» **WHAT YOU HAVE TO DO**: The reply has to contain each record exactly as written.

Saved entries
◇ ◇ ◇ ◇ ◇
Lemma tallied_order h st i path :
  tallied h st → first_paths h !! i = Some path → order_of (s_counts st) path = i.
Proof. intros [_ _ Hsome _] Hi. unfold order_of. by rewrite (Hsome _ _ Hi). Qed.

Lemma tallied_keys h st : tallied h st → (map_to_list (s_counts st)).*1 ≡ₚ first_paths h.
Proof.
  intros [_ Hnd Hsome Hnone]. apply NoDup_Permutation; [apply NoDup_fst_map_to_list|done|].
  intros path. rewrite list_elem_of_fmap. split.
  - intros ([q t] & -> & Hin%elem_of_map_to_list). simpl in *.
    destruct (decide (q ∈ first_paths h)) as [|Hq]; [done|]. apply Hnone in Hq as [Hq _]. congruence.
  - intros [i Hi]%list_elem_of_lookup. eexists (path, _). split; [done|].
    by apply elem_of_map_to_list, Hsome.
Qed.

Lemma tallied_sorted h st :
  tallied h st → sort_stable (order_less (s_counts st)) (map_to_list (s_counts st)).*1 = first_paths h.
Proof.
  intros Ht. pose proof (tallied_keys _ _ Ht) as Hk.
  eapply (StronglySorted_unique_strong (not_greater (order_less (s_counts st)))).
  - intros x y [i Hi]%sort_elem%(elem_of_Permutation_proper _ _ _ Hk)%list_elem_of_lookup
      [j Hj]%list_elem_of_lookup.
    unfold not_greater, order_less. intros Hxy Hyx. bool_prop.
    rewrite (tallied_order _ _ _ _ Ht Hi), (tallied_order _ _ _ _ Ht Hj) in *.
    assert (i = j) as -> by lia. congruence.
  - apply sort_sorted, _.
  - apply StronglySorted_lookup. intros i j x y Hij Hi Hj. unfold not_greater, order_less.
    rewrite (tallied_order _ _ _ _ Ht Hi), (tallied_order _ _ _ _ Ht Hj).
    apply Nat.ltb_ge. lia.
  - by rewrite sort_perm.
Qed.

Lemma tallied_report h st :
  tallied h st → report st = match described h with [] => None | l => Some l end.
Proof.
  intros Ht. unfold report. pose proof (tallied_keys _ _ Ht) as Hk.
  assert (omap (λ path, entry ← s_counts st !! path;
      Some {| rf_FieldName := path; rf_MaskedOccurrenceCount := t_occurrences entry;
              rf_RuleIds := sort_strings (elements (t_rules entry)) |}) (first_paths h)
    = described h) as Hd.
  { unfold described. destruct Ht as [_ _ Hsome _].
    assert (∀ path, path ∈ first_paths h → ∃ i, s_counts st !! path =
      Some {| t_order := i; t_occurrences := uint32 (count_at path h); t_rules := rules_at path h |})
      as Hin by (intros path [i Hi]%list_elem_of_lookup; eauto).
    clear -Hin. induction (first_paths h) as [|path l IH]; csimpl; [done|].
    destruct (Hin path) as [i ->]; [by left|]. simpl. f_equal. apply IH. intros. apply Hin. by right. }
  pose proof (tallied_sorted _ _ Ht) as Hs.
  destruct (map_to_list (s_counts st)).*1 as [|k ks] eqn:E.
  - apply Permutation_nil_l in Hk. unfold described. by rewrite <-Hk.
  - rewrite Hs, Hd. destruct (described h) eqn:Ed; [|done]. unfold described in Ed.
    apply fmap_nil_inv in Ed. rewrite Ed in Hk. by apply Permutation_nil_r in Hk.
Qed.
End proofs.

(** ** The sweep as a whole *)

Lemma sweep_Ok p clock m m' r :
  Sweep p clock m = Ok (m', r) →
  well_declared m = true
  ∧ (visits p "" m = [] ∨ presented (visits p "" m) ≤ p_maxInput p)
  ∧ m' = set_redaction r (swept p "" m)
  ∧ r = match described (removals p (visits p "" m)) with [] => None | l => Some l end.
Proof.
  unfold Sweep. intros ([m1 st] & Hm & [= <- <-])%bind_Ok.
  destruct (well_declared m) eqn:Hd; [|by pose proof (message_fails p clock m "" Hd sweep_start) as Hf;
    rewrite Hm in Hf].
  rewrite (message_behaves p clock m "" Hd), stateE_bind_eq in Hm.
  destruct (visit_all _ _ _ _) as [[[] st']|e] eqn:Ev; [|done]. injection Hm as <- <-.
  apply visit_all_Ok in Ev as [-> Hb]. simpl in Hb. split_and!; [done|done|done|].
  rewrite (tallied_report _ _ (visited_all_tallied p _ _ _ tallied_start)). done.
Qed.

(** C8: a sweep that returns has masked the result as specified: every string field of the message was
    classified, at most the policy's maximum of free text was presented, each free-text or excluded
    field carries exactly the masked text of its original and every other field its original, and the
    report names the fields in the order they were first masked in, each with the number of spans
    removed from it (modulo 2^32) and the sorted identifiers of the rules that claimed them. *)
Theorem Sweep_masks p clock m m' r :
  Sweep p clock m = Ok (m', r) →
  well_declared m = true
  ∧ (visits p "" m = [] ∨ presented (visits p "" m) ≤ p_maxInput p)
  ∧ m' = set_redaction r (swept p "" m)
  ∧ r = match described (removals p (visits p "" m)) with [] => None | l => Some l end.
Proof. apply sweep_Ok. Qed.

(** the sweep refuses only for the reasons it has: a result all of whose string fields are classified,
    without map fields, that presents no more free text than the maximum is swept, if no reading of
    the clock is later than the budget. *)
Theorem Sweep_total p clock m :
  well_declared m = true → presented (visits p "" m) ≤ p_maxInput p →
  (∀ i, clock i - clock 0%nat ≤ p_budget p) →
  is_ok (Sweep p clock m) = true.
Proof.
  intros Hd Hb Hc. unfold Sweep.
  rewrite (message_behaves p clock m "" Hd), stateE_bind_eq, visit_all_total; [done..|by right].
Qed.

Definition sample_event : pmsg :=
  PMsg (v1 "CapabilityResult")
    [("kubernetes_namespace_events_v1",
      VMessage (PMsg (v1 "KubernetesNamespaceEventsResultV1")
        [("outcome", VScalar 1);
         ("events", VMessages
           [PMsg (v1 "KubernetesEvent")
              [("reason", VString "token=abcd"); ("message", VString "pull failed: token=abcdef")]])]))].

Lemma Sweep_total_witness :
  is_ok (Sweep Default (λ i, Z.of_nat (i `min` 3)) sample_event) = true.
Proof.
  apply Sweep_total.
  - vm_compute. reflexivity.
  - vm_compute. discriminate.
  - intros i. unfold Default, DefaultBudget, Second. simpl. lia.
Defined.

(** The reason is structural and stays; the message is free text. *)
Lemma Sweep_masks_witness :
  ∃ m' r, Sweep Default (λ _, 0) sample_event = Ok (m', Some r)
      ∧ m' = set_redaction (Some r) (swept Default "" sample_event)
      ∧ (rf_FieldName <$> r) = ["kubernetes_namespace_events_v1.events.message"].
Proof.
  destruct (Sweep Default (λ _, 0) sample_event) as [[m' r]|f] eqn:E.
  - pose proof (Sweep_masks Default (λ _, 0) sample_event m' r E) as (_ & _ & Hm & Hr).
    vm_compute in Hr. subst r. eexists _, _. split; [reflexivity|]. split; [exact Hm|reflexivity].
  - exfalso. assert (is_ok (Sweep Default (λ _, 0) sample_event) = true) as Hok
      by (vm_compute; reflexivity). by rewrite E in Hok.
Defined.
◇ ◇ ◇ ◇ ◇
» **REPLY**:
Lemma tallied_order h st i path :
  tallied h st → first_paths h !! i = Some path → order_of (s_counts st) path = i.
Proof. intros [_ _ Hsome _] Hi. unfold order_of. by rewrite (Hsome _ _ Hi). Qed.

Lemma tallied_keys h st : tallied h st → (map_to_list (s_counts st)).*1 ≡ₚ first_paths h.
Proof.
  intros [_ Hnd Hsome Hnone]. apply NoDup_Permutation; [apply NoDup_fst_map_to_list|done|].
  intros path. rewrite list_elem_of_fmap. split.
  - intros ([q t] & -> & Hin%elem_of_map_to_list). simpl in *.
    destruct (decide (q ∈ first_paths h)) as [|Hq]; [done|]. apply Hnone in Hq as [Hq _]. congruence.
  - intros [i Hi]%list_elem_of_lookup. eexists (path, _). split; [done|].
    by apply elem_of_map_to_list, Hsome.
Qed.

Lemma tallied_sorted h st :
  tallied h st → sort_stable (order_less (s_counts st)) (map_to_list (s_counts st)).*1 = first_paths h.
Proof.
  intros Ht. pose proof (tallied_keys _ _ Ht) as Hk.
  eapply (StronglySorted_unique_strong (not_greater (order_less (s_counts st)))).
  - intros x y [i Hi]%sort_elem%(elem_of_Permutation_proper _ _ _ Hk)%list_elem_of_lookup
      [j Hj]%list_elem_of_lookup.
    unfold not_greater, order_less. intros Hxy Hyx. bool_prop.
    rewrite (tallied_order _ _ _ _ Ht Hi), (tallied_order _ _ _ _ Ht Hj) in *.
    assert (i = j) as -> by lia. congruence.
  - apply sort_sorted, _.
  - apply StronglySorted_lookup. intros i j x y Hij Hi Hj. unfold not_greater, order_less.
    rewrite (tallied_order _ _ _ _ Ht Hi), (tallied_order _ _ _ _ Ht Hj).
    apply Nat.ltb_ge. lia.
  - by rewrite sort_perm.
Qed.

Lemma tallied_report h st :
  tallied h st → report st = match described h with [] => None | l => Some l end.
Proof.
  intros Ht. unfold report. pose proof (tallied_keys _ _ Ht) as Hk.
  assert (omap (λ path, entry ← s_counts st !! path;
      Some {| rf_FieldName := path; rf_MaskedOccurrenceCount := t_occurrences entry;
              rf_RuleIds := sort_strings (elements (t_rules entry)) |}) (first_paths h)
    = described h) as Hd.
  { unfold described. destruct Ht as [_ _ Hsome _].
    assert (∀ path, path ∈ first_paths h → ∃ i, s_counts st !! path =
      Some {| t_order := i; t_occurrences := uint32 (count_at path h); t_rules := rules_at path h |})
      as Hin by (intros path [i Hi]%list_elem_of_lookup; eauto).
    clear -Hin. induction (first_paths h) as [|path l IH]; csimpl; [done|].
    destruct (Hin path) as [i ->]; [by left|]. simpl. f_equal. apply IH. intros. apply Hin. by right. }
  pose proof (tallied_sorted _ _ Ht) as Hs.
  destruct (map_to_list (s_counts st)).*1 as [|k ks] eqn:E.
  - apply Permutation_nil_l in Hk. unfold described. by rewrite <-Hk.
  - rewrite Hs, Hd. destruct (described h) eqn:Ed; [|done]. unfold described in Ed.
    apply fmap_nil_inv in Ed. rewrite Ed in Hk. by apply Permutation_nil_r in Hk.
Qed.
End proofs.

(** ** The sweep as a whole *)

Lemma sweep_Ok p clock m m' r :
  Sweep p clock m = Ok (m', r) →
  well_declared m = true
  ∧ (visits p "" m = [] ∨ presented (visits p "" m) ≤ p_maxInput p)
  ∧ m' = set_redaction r (swept p "" m)
  ∧ r = match described (removals p (visits p "" m)) with [] => None | l => Some l end.
Proof.
  unfold Sweep. intros ([m1 st] & Hm & [= <- <-])%bind_Ok.
  destruct (well_declared m) eqn:Hd; [|by pose proof (message_fails p clock m "" Hd sweep_start) as Hf;
    rewrite Hm in Hf].
  rewrite (message_behaves p clock m "" Hd), stateE_bind_eq in Hm.
  destruct (visit_all _ _ _ _) as [[[] st']|e] eqn:Ev; [|done]. injection Hm as <- <-.
  apply visit_all_Ok in Ev as [-> Hb]. simpl in Hb. split_and!; [done|done|done|].
  rewrite (tallied_report _ _ (visited_all_tallied p _ _ _ tallied_start)). done.
Qed.

(** C8: a sweep that returns has masked the result as specified: every string field of the message was
    classified, at most the policy's maximum of free text was presented, each free-text or excluded
    field carries exactly the masked text of its original and every other field its original, and the
    report names the fields in the order they were first masked in, each with the number of spans
    removed from it (modulo 2^32) and the sorted identifiers of the rules that claimed them. *)
Theorem Sweep_masks p clock m m' r :
  Sweep p clock m = Ok (m', r) →
  well_declared m = true
  ∧ (visits p "" m = [] ∨ presented (visits p "" m) ≤ p_maxInput p)
  ∧ m' = set_redaction r (swept p "" m)
  ∧ r = match described (removals p (visits p "" m)) with [] => None | l => Some l end.
Proof. apply sweep_Ok. Qed.

(** the sweep refuses only for the reasons it has: a result all of whose string fields are classified,
    without map fields, that presents no more free text than the maximum is swept, if no reading of
    the clock is later than the budget. *)
Theorem Sweep_total p clock m :
  well_declared m = true → presented (visits p "" m) ≤ p_maxInput p →
  (∀ i, clock i - clock 0%nat ≤ p_budget p) →
  is_ok (Sweep p clock m) = true.
Proof.
  intros Hd Hb Hc. unfold Sweep.
  rewrite (message_behaves p clock m "" Hd), stateE_bind_eq, visit_all_total; [done..|by right].
Qed.

Definition sample_event : pmsg :=
  PMsg (v1 "CapabilityResult")
    [("kubernetes_namespace_events_v1",
      VMessage (PMsg (v1 "KubernetesNamespaceEventsResultV1")
        [("outcome", VScalar 1);
         ("events", VMessages
           [PMsg (v1 "KubernetesEvent")
              [("reason", VString "token=abcd"); ("message", VString "pull failed: token=abcdef")]])]))].

Lemma Sweep_total_witness :
  is_ok (Sweep Default (λ i, Z.of_nat (i `min` 3)) sample_event) = true.
Proof.
  apply Sweep_total.
  - vm_compute. reflexivity.
  - vm_compute. discriminate.
  - intros i. unfold Default, DefaultBudget, Second. simpl. lia.
Defined.

(** The reason is structural and stays; the message is free text. *)
Lemma Sweep_masks_witness :
  ∃ m' r, Sweep Default (λ _, 0) sample_event = Ok (m', Some r)
      ∧ m' = set_redaction (Some r) (swept Default "" sample_event)
      ∧ (rf_FieldName <$> r) = ["kubernetes_namespace_events_v1.events.message"].
Proof.
  destruct (Sweep Default (λ _, 0) sample_event) as [[m' r]|f] eqn:E.
  - pose proof (Sweep_masks Default (λ _, 0) sample_event m' r E) as (_ & _ & Hm & Hr).
    vm_compute in Hr. subst r. eexists _, _. split; [reflexivity|]. split; [exact Hm|reflexivity].
  - exfalso. assert (is_ok (Sweep Default (λ _, 0) sample_event) = true) as Hok
      by (vm_compute; reflexivity). by rewrite E in Hok.
Defined.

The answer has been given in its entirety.